_PROBLEM_
Where the line containing "(sigtable s !!" appears, end your copy; everything from the first line of the records below up to and including it must be reproduced exactly.

_INFORMATION_
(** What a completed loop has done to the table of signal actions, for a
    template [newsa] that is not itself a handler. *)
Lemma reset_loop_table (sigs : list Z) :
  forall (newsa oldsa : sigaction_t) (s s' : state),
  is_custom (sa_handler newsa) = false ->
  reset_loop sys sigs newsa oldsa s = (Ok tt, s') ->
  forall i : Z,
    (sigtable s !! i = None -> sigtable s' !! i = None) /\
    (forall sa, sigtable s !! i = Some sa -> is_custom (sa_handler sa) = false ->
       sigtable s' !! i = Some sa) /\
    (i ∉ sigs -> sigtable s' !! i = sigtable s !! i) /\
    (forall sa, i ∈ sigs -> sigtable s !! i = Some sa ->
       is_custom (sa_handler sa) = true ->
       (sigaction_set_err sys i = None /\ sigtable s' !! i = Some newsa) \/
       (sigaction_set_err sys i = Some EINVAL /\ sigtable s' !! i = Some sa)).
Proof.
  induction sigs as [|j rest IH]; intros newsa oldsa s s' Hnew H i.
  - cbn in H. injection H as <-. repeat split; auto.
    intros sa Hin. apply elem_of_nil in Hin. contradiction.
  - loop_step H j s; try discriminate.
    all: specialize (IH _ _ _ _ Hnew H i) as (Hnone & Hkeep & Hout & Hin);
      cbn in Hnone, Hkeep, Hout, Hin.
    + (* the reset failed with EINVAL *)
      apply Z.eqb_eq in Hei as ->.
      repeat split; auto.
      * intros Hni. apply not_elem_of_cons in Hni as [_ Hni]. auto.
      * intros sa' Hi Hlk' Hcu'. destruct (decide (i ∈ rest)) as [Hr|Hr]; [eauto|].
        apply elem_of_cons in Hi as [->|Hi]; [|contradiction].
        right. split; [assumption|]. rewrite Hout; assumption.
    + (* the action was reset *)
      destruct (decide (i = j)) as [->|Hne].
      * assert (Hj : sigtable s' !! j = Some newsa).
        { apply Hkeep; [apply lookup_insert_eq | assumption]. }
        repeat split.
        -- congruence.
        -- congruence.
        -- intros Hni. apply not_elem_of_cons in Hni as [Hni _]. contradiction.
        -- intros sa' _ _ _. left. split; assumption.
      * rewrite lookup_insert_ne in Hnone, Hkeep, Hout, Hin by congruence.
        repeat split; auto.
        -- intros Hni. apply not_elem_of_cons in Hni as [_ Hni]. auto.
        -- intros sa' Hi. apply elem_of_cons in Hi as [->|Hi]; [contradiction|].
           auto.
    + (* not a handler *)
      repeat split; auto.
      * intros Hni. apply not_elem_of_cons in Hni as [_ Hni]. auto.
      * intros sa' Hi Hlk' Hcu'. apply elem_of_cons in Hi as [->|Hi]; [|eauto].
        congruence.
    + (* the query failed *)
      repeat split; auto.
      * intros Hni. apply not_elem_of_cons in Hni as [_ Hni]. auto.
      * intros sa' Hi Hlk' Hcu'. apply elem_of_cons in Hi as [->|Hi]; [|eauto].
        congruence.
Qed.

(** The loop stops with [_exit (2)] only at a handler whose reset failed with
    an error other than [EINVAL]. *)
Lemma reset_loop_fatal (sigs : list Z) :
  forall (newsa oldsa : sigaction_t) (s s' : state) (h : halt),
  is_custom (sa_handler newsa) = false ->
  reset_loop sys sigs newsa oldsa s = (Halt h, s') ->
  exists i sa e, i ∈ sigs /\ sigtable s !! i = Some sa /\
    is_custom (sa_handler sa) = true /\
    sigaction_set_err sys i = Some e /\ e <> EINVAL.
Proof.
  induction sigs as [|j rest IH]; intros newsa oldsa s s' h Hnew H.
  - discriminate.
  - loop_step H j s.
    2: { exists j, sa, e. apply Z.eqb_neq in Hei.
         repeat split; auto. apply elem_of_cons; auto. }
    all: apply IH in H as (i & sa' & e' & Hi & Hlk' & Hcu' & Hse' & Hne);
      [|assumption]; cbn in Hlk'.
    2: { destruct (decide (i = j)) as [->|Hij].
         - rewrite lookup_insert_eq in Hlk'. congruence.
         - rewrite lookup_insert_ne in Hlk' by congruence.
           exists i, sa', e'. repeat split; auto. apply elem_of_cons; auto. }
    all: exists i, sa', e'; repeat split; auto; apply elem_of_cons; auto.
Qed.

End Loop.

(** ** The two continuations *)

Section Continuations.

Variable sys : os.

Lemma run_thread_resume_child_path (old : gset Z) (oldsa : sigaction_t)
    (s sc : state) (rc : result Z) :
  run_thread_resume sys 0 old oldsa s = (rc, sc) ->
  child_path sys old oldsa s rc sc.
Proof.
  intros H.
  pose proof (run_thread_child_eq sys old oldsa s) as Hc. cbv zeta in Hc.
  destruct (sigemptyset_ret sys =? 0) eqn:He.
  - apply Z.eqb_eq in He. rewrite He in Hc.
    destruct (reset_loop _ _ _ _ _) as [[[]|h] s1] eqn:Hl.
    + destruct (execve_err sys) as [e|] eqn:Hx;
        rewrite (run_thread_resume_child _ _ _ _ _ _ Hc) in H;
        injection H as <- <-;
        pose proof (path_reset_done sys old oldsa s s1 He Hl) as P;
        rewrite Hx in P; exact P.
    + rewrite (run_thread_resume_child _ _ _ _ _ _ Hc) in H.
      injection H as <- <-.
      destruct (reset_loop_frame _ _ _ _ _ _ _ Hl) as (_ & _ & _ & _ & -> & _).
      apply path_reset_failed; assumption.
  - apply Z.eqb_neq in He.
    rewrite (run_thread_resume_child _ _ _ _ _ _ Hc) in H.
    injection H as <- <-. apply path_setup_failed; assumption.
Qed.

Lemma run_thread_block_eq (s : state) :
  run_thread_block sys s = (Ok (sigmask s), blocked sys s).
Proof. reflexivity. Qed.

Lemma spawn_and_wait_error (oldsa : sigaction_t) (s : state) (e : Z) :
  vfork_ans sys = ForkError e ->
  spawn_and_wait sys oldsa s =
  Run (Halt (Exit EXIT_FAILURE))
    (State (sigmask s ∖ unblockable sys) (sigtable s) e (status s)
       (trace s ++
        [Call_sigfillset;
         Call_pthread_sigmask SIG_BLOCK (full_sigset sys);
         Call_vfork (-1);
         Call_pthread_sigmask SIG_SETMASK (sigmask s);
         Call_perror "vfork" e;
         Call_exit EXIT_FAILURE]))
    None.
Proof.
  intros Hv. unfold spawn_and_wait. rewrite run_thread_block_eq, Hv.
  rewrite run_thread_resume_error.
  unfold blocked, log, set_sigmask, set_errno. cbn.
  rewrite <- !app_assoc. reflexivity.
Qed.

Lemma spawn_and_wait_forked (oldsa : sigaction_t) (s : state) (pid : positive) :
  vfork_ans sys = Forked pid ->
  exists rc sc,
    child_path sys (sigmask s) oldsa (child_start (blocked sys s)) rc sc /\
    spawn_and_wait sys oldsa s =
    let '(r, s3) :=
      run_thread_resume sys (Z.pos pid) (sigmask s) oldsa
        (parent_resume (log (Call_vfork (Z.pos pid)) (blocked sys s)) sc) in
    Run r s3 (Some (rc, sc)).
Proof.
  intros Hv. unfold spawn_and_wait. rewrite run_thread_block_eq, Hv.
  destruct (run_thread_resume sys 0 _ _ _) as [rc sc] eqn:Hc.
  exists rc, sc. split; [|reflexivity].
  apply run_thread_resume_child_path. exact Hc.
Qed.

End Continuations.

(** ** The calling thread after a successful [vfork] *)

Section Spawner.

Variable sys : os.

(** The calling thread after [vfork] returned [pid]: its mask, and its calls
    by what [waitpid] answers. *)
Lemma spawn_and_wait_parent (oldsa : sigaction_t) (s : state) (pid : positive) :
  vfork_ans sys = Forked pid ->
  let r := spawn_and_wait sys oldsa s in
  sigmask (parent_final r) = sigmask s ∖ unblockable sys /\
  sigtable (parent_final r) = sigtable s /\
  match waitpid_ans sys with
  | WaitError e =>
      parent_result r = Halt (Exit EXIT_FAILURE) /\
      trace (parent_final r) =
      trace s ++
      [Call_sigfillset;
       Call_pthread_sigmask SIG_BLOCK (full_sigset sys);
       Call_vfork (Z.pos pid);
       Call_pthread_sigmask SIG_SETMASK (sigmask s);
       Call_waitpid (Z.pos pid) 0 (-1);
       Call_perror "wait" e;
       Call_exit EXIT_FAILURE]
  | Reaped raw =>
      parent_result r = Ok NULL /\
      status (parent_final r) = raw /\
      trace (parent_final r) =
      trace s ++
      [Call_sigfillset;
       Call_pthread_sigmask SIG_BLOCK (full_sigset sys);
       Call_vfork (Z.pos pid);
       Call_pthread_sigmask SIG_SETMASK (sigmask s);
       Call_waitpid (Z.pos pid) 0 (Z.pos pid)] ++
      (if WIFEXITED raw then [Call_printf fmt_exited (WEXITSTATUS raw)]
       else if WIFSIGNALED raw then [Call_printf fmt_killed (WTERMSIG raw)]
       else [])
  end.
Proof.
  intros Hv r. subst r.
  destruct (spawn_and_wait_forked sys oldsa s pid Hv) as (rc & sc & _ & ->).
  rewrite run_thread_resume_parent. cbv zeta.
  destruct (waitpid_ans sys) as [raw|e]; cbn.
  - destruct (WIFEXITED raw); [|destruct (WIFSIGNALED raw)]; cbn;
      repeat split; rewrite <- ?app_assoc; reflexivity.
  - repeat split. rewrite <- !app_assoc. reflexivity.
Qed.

_TASK SOLUTION_
(** What a completed loop has done to the table of signal actions, for a
    template [newsa] that is not itself a handler. *)
Lemma reset_loop_table (sigs : list Z) :
  forall (newsa oldsa : sigaction_t) (s s' : state),
  is_custom (sa_handler newsa) = false ->
  reset_loop sys sigs newsa oldsa s = (Ok tt, s') ->
  forall i : Z,
    (sigtable s !! i = None -> sigtable s' !! i = None) /\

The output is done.